> _Data records_
▬▬▬▬▬▬

Variable api_key : option string.
Variable mentions_placeholder : string -> bool.
Variable search_pubmed :
  string -> Z -> Z -> Py.result LiteratureAgent.SourceResult.
Variable search_scholar :
  string -> Z -> Py.result LiteratureAgent.SourceResult.
Variable perform_survival_analysis : AnalysisAgent.ToolResult.
Variable format_summary : AnalysisAgent.Survival -> string.
Variable round : float -> Z -> float.
Variable json_dumps : json -> Py.result string.
Variable isoformat : datetime -> string.
Variable repr_list : list string -> string.
Variable chars : string -> list string.
Variable format_percent : float -> string.
Variable upper : string -> string.
Variable format_rationale : ClinicalReasoner.Evidence -> string.
Variable console : string -> option Py.exn.
Variable now_record now_entry now_session : datetime.

Local Abbreviation main approval_fault approval_refresh session_fault
  session_refresh :=
  (Main.main api_key mentions_placeholder search_pubmed search_scholar
     perform_survival_analysis format_summary round json_dumps isoformat
     repr_list chars format_percent upper format_rationale console
     approval_fault approval_refresh session_fault session_refresh
     now_record now_entry now_session).
Local Abbreviation main_body approval_fault approval_refresh session_fault
  session_refresh :=
  (Main.main_body search_pubmed search_scholar
     perform_survival_analysis format_summary round json_dumps isoformat
     repr_list chars format_percent upper format_rationale console
     approval_fault approval_refresh session_fault session_refresh
     now_record now_entry now_session).
Local Abbreviation run_supervisor :=
  (Main.run_supervisor search_pubmed search_scholar
     perform_survival_analysis format_summary round repr_list chars
     format_percent upper format_rationale console).
Local Abbreviation search :=
  (LiteratureAgent.query "gemini-2.5-flash" search_pubmed search_scholar
     Main.query).
Local Abbreviation stages :=
  (Supervisor.stages "gemini-2.5-flash" search_pubmed search_scholar
     perform_survival_analysis format_summary round Main.query).
Local Abbreviation process_query :=
  (Supervisor.process_query "gemini-2.5-flash" search_pubmed search_scholar
     perform_survival_analysis format_summary round repr_list chars
     format_percent upper format_rationale console Main.query).
Local Abbreviation not_configured :=
  (Main.not_configured api_key mentions_placeholder).
Local Abbreviation say := (Main.say console).

Lemma configured_init :
  not_configured = false -> Main.supervisor_init api_key = Py.Return tt.
Proof.
  unfold Main.not_configured, Main.supervisor_init.
  destruct api_key as [key|]; [|discriminate].
  destruct (Main.str_truthy (Some key)); [reflexivity|discriminate].
Qed.

(** A text said on the console leaves the session as it was, and raises
    only what the console raises. *)
Lemma say_cases (text : string) (s : Session) :
  (console text = None /\ say text s = (Py.Return tt, s))
  \/ (exists e, console text = Some e /\ say text s = (Py.Raise e, s)).
Proof.
  unfold Main.say, lift, Py.print.
  destruct (console text) as [e|]; [right|left]; eauto.
Qed.

Lemma bind_say_accepted {A} (text : string) (k : unit -> M A) (s : Session) :
  (forall text, console text = None) ->
  bind (say text) k s = k tt s.
Proof.
  intros Hc. unfold bind.
  destruct (say_cases text s) as [[_ ->]|(e & He & _)]; [reflexivity|].
  rewrite Hc in He. discriminate.
Qed.


Lemma bind_say_session {A} (text : string) (k : unit -> M A) (s : Session) :
  (k tt s).2 = s -> (bind (say text) k s).2 = s.
Proof.
  unfold bind.
  destruct (say_cases text s) as [[_ ->]|(e' & He & ->)]; auto.
Qed.

Lemma say_accepted (text : string) (s : Session) :
  (forall text, console text = None) -> say text s = (Py.Return tt, s).
Proof.
  intros Hc. destruct (say_cases text s) as [[_ H]|(e & He & _)]; [exact H|].
  rewrite Hc in He. discriminate.
Qed.

Lemma guarded_accepted (body : M unit) (s : Session) :
  (forall text, console text = None) ->
  Main.guarded console body s
  = match body s with
    | (Py.Return _, s') => (Py.Return Main.Archived, s')
    | (Py.Raise e, s') => (Py.Return (Main.Failed e), s')
    end.
Proof.
  intros Hc. unfold Main.guarded, bind, try_except, ret.
  destruct (body s) as [[[]|e] s'];
    repeat (rewrite (say_accepted _ _ Hc); cbv beta iota); reflexivity.
Qed.


Lemma guarded_session (body : M unit) (s : Session) (e : Py.exn) :
  body s = (Py.Raise e, s) -> (Main.guarded console body s).2 = s.
Proof.
  intros H. unfold Main.guarded, bind, try_except, ret. rewrite H.
  destruct (say_cases ("Error: " +:+ Py.exn_str e) s)
    as [[_ ->]|(e1 & He1 & ->)]; [|reflexivity].
  destruct (say_cases
              (Supervisor.nl
               +:+ "Clinical decision support process completed."
               +:+ Supervisor.nl) s) as [[_ ->]|(e2 & He2 & ->)];
    reflexivity.
Qed.

(** [main] from the key check on, with the key accepted. *)
Lemma main_unfold
    (approval_fault approval_refresh session_fault session_refresh
       : option Py.exn) :
  not_configured = false ->
  main approval_fault approval_refresh session_fault session_refresh
  = bind (say Main.bar_78) (fun _ =>
    bind (say Main.banner) (fun _ =>
    bind (say Main.bar_78) (fun _ =>
    bind
      (say (Supervisor.nl +:+ "Initiating clinical evidence review: "
            +:+ Main.query +:+ Supervisor.nl))
      (fun _ =>
         Main.guarded console
           (main_body approval_fault approval_refresh session_fault
              session_refresh))))).
Proof.
  intros Hk. unfold Main.main. rewrite Hk, (configured_init Hk).
  reflexivity.
Qed.

(** [main] with a key, on a console that prints every text: it ends where
    the body of its [try] ends, or on the error that the body raised. *)
Lemma main_configured
    (approval_fault approval_refresh session_fault session_refresh
       : option Py.exn) (s : Session) :
  (forall text, console text = None) ->
  not_configured = false ->
  main approval_fault approval_refresh session_fault session_refresh s
  = match main_body approval_fault approval_refresh session_fault
            session_refresh s with
    | (Py.Return _, s') => (Py.Return Main.Archived, s')
    | (Py.Raise e, s') => (Py.Return (Main.Failed e), s')
    end.
Proof.
  intros Hc Hk. rewrite (main_unfold _ _ _ _ Hk).
  rewrite !(bind_say_accepted _ _ _ Hc).
  now apply guarded_accepted.
Qed.


Lemma max_id_app_one (rows : list ResearchMemory) (r : ResearchMemory) :
  max_id (rows ++ [r]) = Z.max (max_id rows) (Py.get (id r) 0).
Proof.
  induction rows as [|x rows IH]; simpl; [lia|].
  fold (max_id (rows ++ [r])). fold (max_id rows). rewrite IH. lia.
Qed.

▬▬▬▬▬▬

> _Problem to solve_
The required output is an exact retyping of the lines from the one that contains "induction rows as" through the last line of the material above.

> _Solved exercise_
  induction rows as [|x rows IH]; simpl; [lia|].
  fold (max_id (rows ++ [r])). fold (max_id rows). rewrite IH. lia.
Qed.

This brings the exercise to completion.